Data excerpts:

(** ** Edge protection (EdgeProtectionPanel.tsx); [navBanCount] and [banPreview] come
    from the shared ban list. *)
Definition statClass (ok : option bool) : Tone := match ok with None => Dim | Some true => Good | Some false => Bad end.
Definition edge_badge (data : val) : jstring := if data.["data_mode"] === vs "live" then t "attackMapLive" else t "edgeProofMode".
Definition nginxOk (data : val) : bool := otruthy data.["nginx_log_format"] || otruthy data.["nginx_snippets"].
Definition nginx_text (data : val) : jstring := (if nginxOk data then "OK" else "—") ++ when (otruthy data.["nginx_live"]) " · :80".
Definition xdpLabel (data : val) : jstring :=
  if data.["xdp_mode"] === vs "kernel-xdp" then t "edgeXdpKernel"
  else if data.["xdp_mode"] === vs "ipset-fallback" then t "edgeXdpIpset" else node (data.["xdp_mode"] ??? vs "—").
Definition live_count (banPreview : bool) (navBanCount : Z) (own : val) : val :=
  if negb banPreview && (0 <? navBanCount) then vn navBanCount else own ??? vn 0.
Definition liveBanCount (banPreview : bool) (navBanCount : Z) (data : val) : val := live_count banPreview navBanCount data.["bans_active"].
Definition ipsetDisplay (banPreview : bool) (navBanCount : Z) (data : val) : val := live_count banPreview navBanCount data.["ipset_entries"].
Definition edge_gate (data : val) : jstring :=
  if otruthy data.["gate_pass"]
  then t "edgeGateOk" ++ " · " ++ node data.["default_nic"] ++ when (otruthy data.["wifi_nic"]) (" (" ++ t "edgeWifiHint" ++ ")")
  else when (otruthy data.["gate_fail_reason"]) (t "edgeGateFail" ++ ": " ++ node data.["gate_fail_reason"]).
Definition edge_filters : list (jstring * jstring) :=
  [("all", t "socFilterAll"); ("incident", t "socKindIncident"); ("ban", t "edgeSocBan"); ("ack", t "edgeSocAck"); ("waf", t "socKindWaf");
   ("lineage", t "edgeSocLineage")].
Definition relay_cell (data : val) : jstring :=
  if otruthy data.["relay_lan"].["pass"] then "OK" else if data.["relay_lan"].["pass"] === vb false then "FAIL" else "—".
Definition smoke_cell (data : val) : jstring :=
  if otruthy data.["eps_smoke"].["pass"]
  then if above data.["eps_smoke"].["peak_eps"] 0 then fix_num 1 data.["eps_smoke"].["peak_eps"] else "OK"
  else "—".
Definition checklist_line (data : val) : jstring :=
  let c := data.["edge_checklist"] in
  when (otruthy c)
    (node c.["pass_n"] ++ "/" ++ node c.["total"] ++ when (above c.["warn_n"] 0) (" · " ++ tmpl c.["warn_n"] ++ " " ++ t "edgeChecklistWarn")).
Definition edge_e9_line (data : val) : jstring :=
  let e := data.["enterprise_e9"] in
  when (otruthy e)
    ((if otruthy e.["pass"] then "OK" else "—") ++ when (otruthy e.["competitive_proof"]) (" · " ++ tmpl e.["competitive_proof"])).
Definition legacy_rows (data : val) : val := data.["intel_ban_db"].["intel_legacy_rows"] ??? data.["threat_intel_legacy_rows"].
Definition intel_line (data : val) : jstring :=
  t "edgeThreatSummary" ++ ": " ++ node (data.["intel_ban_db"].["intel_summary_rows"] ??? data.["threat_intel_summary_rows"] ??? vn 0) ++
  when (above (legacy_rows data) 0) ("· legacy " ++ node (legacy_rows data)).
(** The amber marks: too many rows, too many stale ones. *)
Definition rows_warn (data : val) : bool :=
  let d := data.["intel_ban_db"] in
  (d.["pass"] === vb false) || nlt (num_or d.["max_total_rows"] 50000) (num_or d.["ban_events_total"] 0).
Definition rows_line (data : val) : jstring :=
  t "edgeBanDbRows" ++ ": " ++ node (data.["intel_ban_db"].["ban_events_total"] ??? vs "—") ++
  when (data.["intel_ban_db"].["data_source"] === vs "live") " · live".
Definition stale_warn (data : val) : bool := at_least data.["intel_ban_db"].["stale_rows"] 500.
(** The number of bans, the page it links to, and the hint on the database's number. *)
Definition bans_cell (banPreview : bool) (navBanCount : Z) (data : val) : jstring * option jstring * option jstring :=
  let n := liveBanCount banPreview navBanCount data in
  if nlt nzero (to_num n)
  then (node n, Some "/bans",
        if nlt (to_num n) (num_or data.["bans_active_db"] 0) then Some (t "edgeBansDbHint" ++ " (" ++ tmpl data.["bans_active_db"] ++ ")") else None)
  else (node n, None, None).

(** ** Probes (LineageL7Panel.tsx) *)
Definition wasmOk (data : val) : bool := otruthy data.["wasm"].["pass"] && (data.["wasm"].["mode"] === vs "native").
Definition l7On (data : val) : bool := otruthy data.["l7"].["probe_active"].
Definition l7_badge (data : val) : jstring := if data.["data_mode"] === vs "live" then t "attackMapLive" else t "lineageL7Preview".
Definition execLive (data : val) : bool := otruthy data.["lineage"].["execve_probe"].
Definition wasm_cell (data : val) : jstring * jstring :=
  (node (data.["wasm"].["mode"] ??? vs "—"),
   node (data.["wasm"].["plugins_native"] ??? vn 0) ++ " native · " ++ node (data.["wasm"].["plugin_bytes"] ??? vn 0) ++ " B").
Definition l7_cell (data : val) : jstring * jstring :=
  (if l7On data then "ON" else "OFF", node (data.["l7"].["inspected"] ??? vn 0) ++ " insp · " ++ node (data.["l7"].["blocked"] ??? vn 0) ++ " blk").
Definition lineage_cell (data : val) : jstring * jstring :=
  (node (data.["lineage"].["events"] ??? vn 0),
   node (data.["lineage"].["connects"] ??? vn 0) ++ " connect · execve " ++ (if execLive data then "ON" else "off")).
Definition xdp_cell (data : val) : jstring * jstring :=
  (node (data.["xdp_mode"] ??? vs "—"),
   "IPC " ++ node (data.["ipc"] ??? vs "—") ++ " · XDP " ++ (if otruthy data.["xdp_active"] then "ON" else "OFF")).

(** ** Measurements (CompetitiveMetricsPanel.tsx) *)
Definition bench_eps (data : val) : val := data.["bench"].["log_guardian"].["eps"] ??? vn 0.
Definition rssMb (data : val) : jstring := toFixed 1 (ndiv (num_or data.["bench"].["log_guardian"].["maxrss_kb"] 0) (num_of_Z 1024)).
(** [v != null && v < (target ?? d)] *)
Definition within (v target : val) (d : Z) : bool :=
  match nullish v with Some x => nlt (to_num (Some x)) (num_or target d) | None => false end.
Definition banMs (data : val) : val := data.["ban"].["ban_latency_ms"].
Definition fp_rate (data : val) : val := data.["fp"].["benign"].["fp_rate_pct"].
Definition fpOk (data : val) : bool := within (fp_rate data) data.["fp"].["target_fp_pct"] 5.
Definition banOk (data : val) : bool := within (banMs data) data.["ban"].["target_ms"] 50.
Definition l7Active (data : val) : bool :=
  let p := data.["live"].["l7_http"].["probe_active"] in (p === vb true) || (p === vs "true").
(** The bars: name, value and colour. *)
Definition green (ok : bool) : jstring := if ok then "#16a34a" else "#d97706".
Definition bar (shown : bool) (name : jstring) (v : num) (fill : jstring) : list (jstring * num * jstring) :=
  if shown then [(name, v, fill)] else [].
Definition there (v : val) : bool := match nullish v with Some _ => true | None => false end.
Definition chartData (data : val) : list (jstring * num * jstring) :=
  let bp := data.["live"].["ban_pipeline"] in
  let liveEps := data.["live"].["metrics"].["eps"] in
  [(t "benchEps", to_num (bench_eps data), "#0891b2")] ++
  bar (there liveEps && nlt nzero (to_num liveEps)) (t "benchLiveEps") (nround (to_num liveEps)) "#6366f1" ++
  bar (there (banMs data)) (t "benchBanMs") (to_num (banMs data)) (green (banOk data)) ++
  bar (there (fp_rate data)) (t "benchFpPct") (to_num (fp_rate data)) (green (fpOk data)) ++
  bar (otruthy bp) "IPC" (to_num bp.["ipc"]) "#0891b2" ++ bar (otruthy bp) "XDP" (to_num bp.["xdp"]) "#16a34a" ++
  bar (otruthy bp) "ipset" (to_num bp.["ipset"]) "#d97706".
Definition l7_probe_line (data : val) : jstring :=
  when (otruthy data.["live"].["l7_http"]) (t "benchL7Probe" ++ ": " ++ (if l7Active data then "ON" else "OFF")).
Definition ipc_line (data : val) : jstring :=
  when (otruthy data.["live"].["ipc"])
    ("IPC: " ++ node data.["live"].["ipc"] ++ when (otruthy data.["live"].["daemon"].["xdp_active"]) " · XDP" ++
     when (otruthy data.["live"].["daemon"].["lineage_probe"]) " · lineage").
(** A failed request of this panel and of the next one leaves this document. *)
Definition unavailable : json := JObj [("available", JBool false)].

• EXERCISE: Both the line containing "Definition bar (shown" and the line containing "Definition chartData (data" belong in the answer. Print them and every line above that falls between them exactly, and no others.

• SOLUTION TO THIS PROBLEM:
Definition bar (shown : bool) (name : jstring) (v : num) (fill : jstring) : list (jstring * num * jstring) :=
  if shown then [(name, v, fill)] else [].
Definition there (v : val) : bool := match nullish v with Some _ => true | None => false end.
Definition chartData (data : val) : list (jstring * num * jstring) :=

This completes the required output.